What needs to be done »
Copy nothing but the lines below running from the line containing "Tables are lists" through the line containing "From Stdlib Require DecimalString.", both end lines included.

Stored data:
(** * ShoggothAI streaming proxy: relay, history extraction, example store

    A shallow embedding of [run.py] and [shoggoth_utils.py] (with the part of
    [shoggoth_dspy.py] the request handler calls), and the properties of the
    streaming relay, the two history extractors and the bounded, persisted
    example store.

    Conventions.
    - A Python [str] is the list of its code points ([pystr]); a [bytes]
      object is a list of [Byte.byte].
    - A Python value that travels through JSON is a [pyval].
    - Code that raises returns a [result]; code with effects is a function
      of the [world] (the two modules' globals, the deque objects they name,
      the Redis service, and the trace of what the process did). *)

From Stdlib Require Import ZArith NArith List String Ascii Lia Bool DecimalString.
From Stdlib.Strings Require Import Byte.
From stdpp Require Import base option list gmap.


(** ** Strings and bytes *)

Definition pystr := list N.
Definition bytes := list Byte.byte.

(** A [str] literal with ASCII characters only. *)
Definition py (s : string) : pystr := map N_of_ascii (list_ascii_of_string s).

(** A [bytes] literal. *)
Definition pyb (s : string) : bytes := list_byte_of_string s.

Definition code (b : Byte.byte) : N := Byte.to_N b.

(** ** [bytes.decode("utf-8", errors="replace")]

    CPython's decoder: a malformed sequence becomes one U+FFFD and decoding
    resumes after the bytes the error covers (one byte for an invalid start
    byte, the bytes read so far for an invalid continuation byte, the rest of
    the input for a sequence cut off by the end of the data). *)

Local Open Scope N_scope.

Definition REPLACEMENT_CHARACTER : N := 0xFFFD.

Definition is_continuation_byte (b : Byte.byte) : bool :=
  (0x80 <=? code b) && (code b <? 0xC0).

Fixpoint utf8_decode_replace (s : bytes) : pystr :=
  match s with
  | [] => []
  | b1 :: r1 =>
    let ch := code b1 in
    if ch <? 0x80 then ch :: utf8_decode_replace r1
    else if ch <? 0xC2 then
      (* invalid start byte *)
      REPLACEMENT_CHARACTER :: utf8_decode_replace r1
    else if ch <? 0xE0 then
      (* \xC2\x80-\xDF\xBF -- 0080-07FF *)
      match r1 with
      | [] => [REPLACEMENT_CHARACTER]
      | b2 :: r2 =>
        if is_continuation_byte b2
        then (N.shiftl ch 6 + code b2 - (N.shiftl 0xC0 6 + 0x80))
               :: utf8_decode_replace r2
        else REPLACEMENT_CHARACTER :: utf8_decode_replace r1
      end
    else if ch <? 0xF0 then
      (* \xE0\xA0\x80-\xEF\xBF\xBF -- 0800-FFFF, surrogates excluded *)
      match r1 with
      | [] => [REPLACEMENT_CHARACTER]
      | b2 :: r2 =>
        if negb (is_continuation_byte b2)
           || (if code b2 <? 0xA0 then ch =? 0xE0 else ch =? 0xED)
        then REPLACEMENT_CHARACTER :: utf8_decode_replace r1
        else
          match r2 with
          | [] => [REPLACEMENT_CHARACTER]
          | b3 :: r3 =>
            if is_continuation_byte b3
            then (N.shiftl ch 12 + N.shiftl (code b2) 6 + code b3
                    - (N.shiftl 0xE0 12 + N.shiftl 0x80 6 + 0x80))
                   :: utf8_decode_replace r3
            else REPLACEMENT_CHARACTER :: utf8_decode_replace r2
          end
      end
    else if ch <? 0xF5 then
      (* \xF0\x90\x80\x80-\xF4\x8F\xBF\xBF -- 10000-10FFFF *)
      match r1 with
      | [] => [REPLACEMENT_CHARACTER]
      | b2 :: r2 =>
        if negb (is_continuation_byte b2)
           || (if code b2 <? 0x90 then ch =? 0xF0 else ch =? 0xF4)
        then REPLACEMENT_CHARACTER :: utf8_decode_replace r1
        else
          match r2 with
          | [] => [REPLACEMENT_CHARACTER]
          | b3 :: r3 =>
            if negb (is_continuation_byte b3)
            then REPLACEMENT_CHARACTER :: utf8_decode_replace r2
            else
              match r3 with
              | [] => [REPLACEMENT_CHARACTER]
              | b4 :: r4 =>
                if is_continuation_byte b4
                then (N.shiftl ch 18 + N.shiftl (code b2) 12
                        + N.shiftl (code b3) 6 + code b4
                        - (N.shiftl 0xF0 18 + N.shiftl 0x80 12
                           + N.shiftl 0x80 6 + 0x80))
                       :: utf8_decode_replace r4
                else REPLACEMENT_CHARACTER :: utf8_decode_replace r3
              end
          end
      end
    else
      (* invalid start byte \xF5-\xFF *)
      REPLACEMENT_CHARACTER :: utf8_decode_replace r1
  end.

(** [str.isspace] on one code point, as [str.strip()] uses it. *)
Definition py_isspace (c : N) : bool :=
  ((0x09 <=? c) && (c <=? 0x0D)) || ((0x1C <=? c) && (c <=? 0x20))
  || (c =? 0x85) || (c =? 0xA0) || (c =? 0x1680)
  || ((0x2000 <=? c) && (c <=? 0x200A))
  || (c =? 0x2028) || (c =? 0x2029) || (c =? 0x202F) || (c =? 0x205F)
  || (c =? 0x3000).

Local Close Scope N_scope.

Fixpoint py_lstrip (s : pystr) : pystr :=
  match s with
  | c :: r => if py_isspace c then py_lstrip r else s
  | [] => []
  end.

(** [s.strip()] *)
Definition py_strip (s : pystr) : pystr := rev (py_lstrip (rev (py_lstrip s))).

(** Truth value of a [str]: non-empty. *)
Definition str_truthy (s : pystr) : bool :=
  match s with [] => false | _ => true end.

(** [s[:n]] for [n >= 0] *)
Definition py_prefix (n : nat) (s : pystr) : pystr := take n s.

(** [str(n)] for a length. *)
Definition str_of_nat (n : nat) : pystr :=
  py (NilEmpty.string_of_uint (Nat.to_uint n)).

(** ** Python values

    The values JSON carries. A [dict] is the list of its items in insertion
    order, looked up by key; a [float] is its binary64 bit pattern. *)

Definition float64 := N.

#[warnings="-register-all"]
Inductive pyval :=
| PNone
| PBool (b : bool)
| PInt (z : Z)
| PFloat (f : float64)
| PStr (s : pystr)
| PList (xs : list pyval)
| PDict (items : list (pystr * pyval)).

(** ** Exceptions ([Exception] and its subclasses) *)

Inductive exn :=
| HTTPException (status_code : Z) (detail : pystr)
| KeyError (key : pystr)
| TypeError (msg : pystr)
| IndexError (msg : pystr)
| ValueError (msg : pystr)
| JSONDecodeError (msg : pystr)
| ValidationError (msg : pystr)
| ConnectionError (msg : pystr)
| OSError (msg : pystr).

(** [str(e)] *)
Definition exn_str (e : exn) : pystr :=
  match e with
  | HTTPException c d => str_of_nat (Z.to_nat c) ++ py ": " ++ d
  | KeyError k => py "'" ++ k ++ py "'"
  | TypeError m | IndexError m | ValueError m | JSONDecodeError m | ValidationError m
  | ConnectionError m | OSError m => m
  end.

Inductive result (A : Type) :=
| Ok (a : A)
| Raise (e : exn).
Arguments Ok {A} a.
Arguments Raise {A} e.

Definition result_bind {A B} (r : result A) (k : A -> result B) : result B :=
  match r with
  | Ok a => k a
  | Raise e => Raise e
  end.

(** A comprehension [[f(x) for x in xs]]: left to right, stops at the first
    exception. *)
Fixpoint comprehension {A B} (f : A -> result B) (xs : list A)
  : result (list B) :=
  match xs with
  | [] => Ok []
  | x :: r =>
    result_bind (f x) (fun y =>
    result_bind (comprehension f r) (fun ys => Ok (y :: ys)))
  end.
(** * Customer analytics pipelines: RFM features, synthetic churn data,
    churn classifier inference

  A shallow embedding of the three batch pipelines of the repository:

  - the RFM feature builder of [CSI_week5_assignment.ipynb]
    (pandas [dropna], boolean masks, [groupby], [agg], [merge]);
  - [generate_data] of [model-training.py] (numpy's global random
    state threaded explicitly);
  - the inference path of [app.py] through the fitted scikit-learn
    pipeline (column transformer, one-hot encoder, random forest).

  Tables are lists of records, a missing cell ([NaN], [NaT]) is [None],
  timestamps are integers (nanoseconds since the epoch, the resolution
  of [datetime64[ns]]) and floating-point cells are exact rationals. *)

From Stdlib Require Import ZArith QArith Qround Qabs Qminmax List Bool Lia Lqa.
From Stdlib Require Import Permutation.
From Stdlib Require Import Ascii String.
From Stdlib Require DecimalString.
Import ListNotations.

Local Open Scope Z_scope.

(* ================================================================== *)
(** * Part I: definitions *)
(* ================================================================== *)

(** ** The fragment of pandas the notebook uses *)

Module Pandas.

(** A cell of the [Invoice] column.  The spreadsheet holds plain
    integers for ordinary invoices and text for the others, so the
    column has dtype [object]. *)
Inductive invoice_id : Type :=
| InvInt (n : Z)
| InvStr (s : string).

Written solution »
  Tables are lists of records, a missing cell ([NaN], [NaT]) is [None],
  timestamps are integers (nanoseconds since the epoch, the resolution
  of [datetime64[ns]]) and floating-point cells are exact rationals. *)

From Stdlib Require Import ZArith QArith Qround Qabs Qminmax List Bool Lia Lqa.
From Stdlib Require Import Permutation.
From Stdlib Require Import Ascii String.
From Stdlib Require DecimalString.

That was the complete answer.